Lemma unquote_quote_chars v : forall acc rest,
  unquote (quote_chars v +:+ String dquote rest) acc = Some (acc +:+ v, rest).
Proof.
  induction v as [|c v IH]; intros acc rest.
  - cbn [quote_chars]. rewrite append_nil_l, append_nil_r. reflexivity.
  - cbn [quote_chars]. rewrite append_assoc, unquote_quote_char, IH.
    unfold snoc. by rewrite append_assoc, append_cons, append_nil_l.
Qed.

Lemma strip_prefix_append p s : strip_prefix p (p +:+ s) = Some s.
Proof.
  induction p as [|a p IH]; [done|].
  rewrite append_cons. cbn. by rewrite Ascii.eqb_refl.
Qed.

Lemma strip_member pfx k v tail :
  strip_prefix (pfx +:+ QuoteJSONString k +:+ ":" +:+ String dquote "")
    (pfx +:+ QuoteJSONString k +:+ ":" +:+ QuoteJSONString v +:+ tail)
  = Some (quote_chars v +:+ String dquote tail).
Proof.
  generalize (QuoteJSONString k). intros q.
  replace (pfx +:+ q +:+ ":" +:+ QuoteJSONString v +:+ tail)
    with ((pfx +:+ q +:+ ":" +:+ String dquote "")
          +:+ (quote_chars v +:+ String dquote tail)).
  - apply strip_prefix_append.
  - unfold QuoteJSONString.
    rewrite !append_assoc, !append_cons, !append_nil_l.
    by rewrite !append_assoc, !append_cons, !append_nil_l.
Qed.

(** The server reads back the members the client wrote. *)
Lemma read_member first k v keys tail :
  read_members first (k :: keys)
    ((if first then "{" else ",") +:+ QuoteJSONString k +:+ ":"
     +:+ QuoteJSONString v +:+ tail)
  = match read_members false keys tail with
    | Some vs => Some (v :: vs)
    | None => None
    end.
Proof.
  cbn [read_members]. rewrite strip_member, unquote_quote_chars.
  by rewrite append_nil_l.
Qed.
+++
▸ Task to complete
Repeat the records, every one of them, without any deviation.

▸ Finished task
Lemma unquote_quote_chars v : forall acc rest,
  unquote (quote_chars v +:+ String dquote rest) acc = Some (acc +:+ v, rest).
Proof.
  induction v as [|c v IH]; intros acc rest.
  - cbn [quote_chars]. rewrite append_nil_l, append_nil_r. reflexivity.
  - cbn [quote_chars]. rewrite append_assoc, unquote_quote_char, IH.
    unfold snoc. by rewrite append_assoc, append_cons, append_nil_l.
Qed.

Lemma strip_prefix_append p s : strip_prefix p (p +:+ s) = Some s.
Proof.
  induction p as [|a p IH]; [done|].
  rewrite append_cons. cbn. by rewrite Ascii.eqb_refl.
Qed.

Lemma strip_member pfx k v tail :
  strip_prefix (pfx +:+ QuoteJSONString k +:+ ":" +:+ String dquote "")
    (pfx +:+ QuoteJSONString k +:+ ":" +:+ QuoteJSONString v +:+ tail)
  = Some (quote_chars v +:+ String dquote tail).
Proof.
  generalize (QuoteJSONString k). intros q.
  replace (pfx +:+ q +:+ ":" +:+ QuoteJSONString v +:+ tail)
    with ((pfx +:+ q +:+ ":" +:+ String dquote "")
          +:+ (quote_chars v +:+ String dquote tail)).
  - apply strip_prefix_append.
  - unfold QuoteJSONString.
    rewrite !append_assoc, !append_cons, !append_nil_l.
    by rewrite !append_assoc, !append_cons, !append_nil_l.
Qed.

(** The server reads back the members the client wrote. *)
Lemma read_member first k v keys tail :
  read_members first (k :: keys)
    ((if first then "{" else ",") +:+ QuoteJSONString k +:+ ":"
     +:+ QuoteJSONString v +:+ tail)
  = match read_members false keys tail with
    | Some vs => Some (v :: vs)
    | None => None
    end.
Proof.
  cbn [read_members]. rewrite strip_member, unquote_quote_chars.
  by rewrite append_nil_l.
Qed.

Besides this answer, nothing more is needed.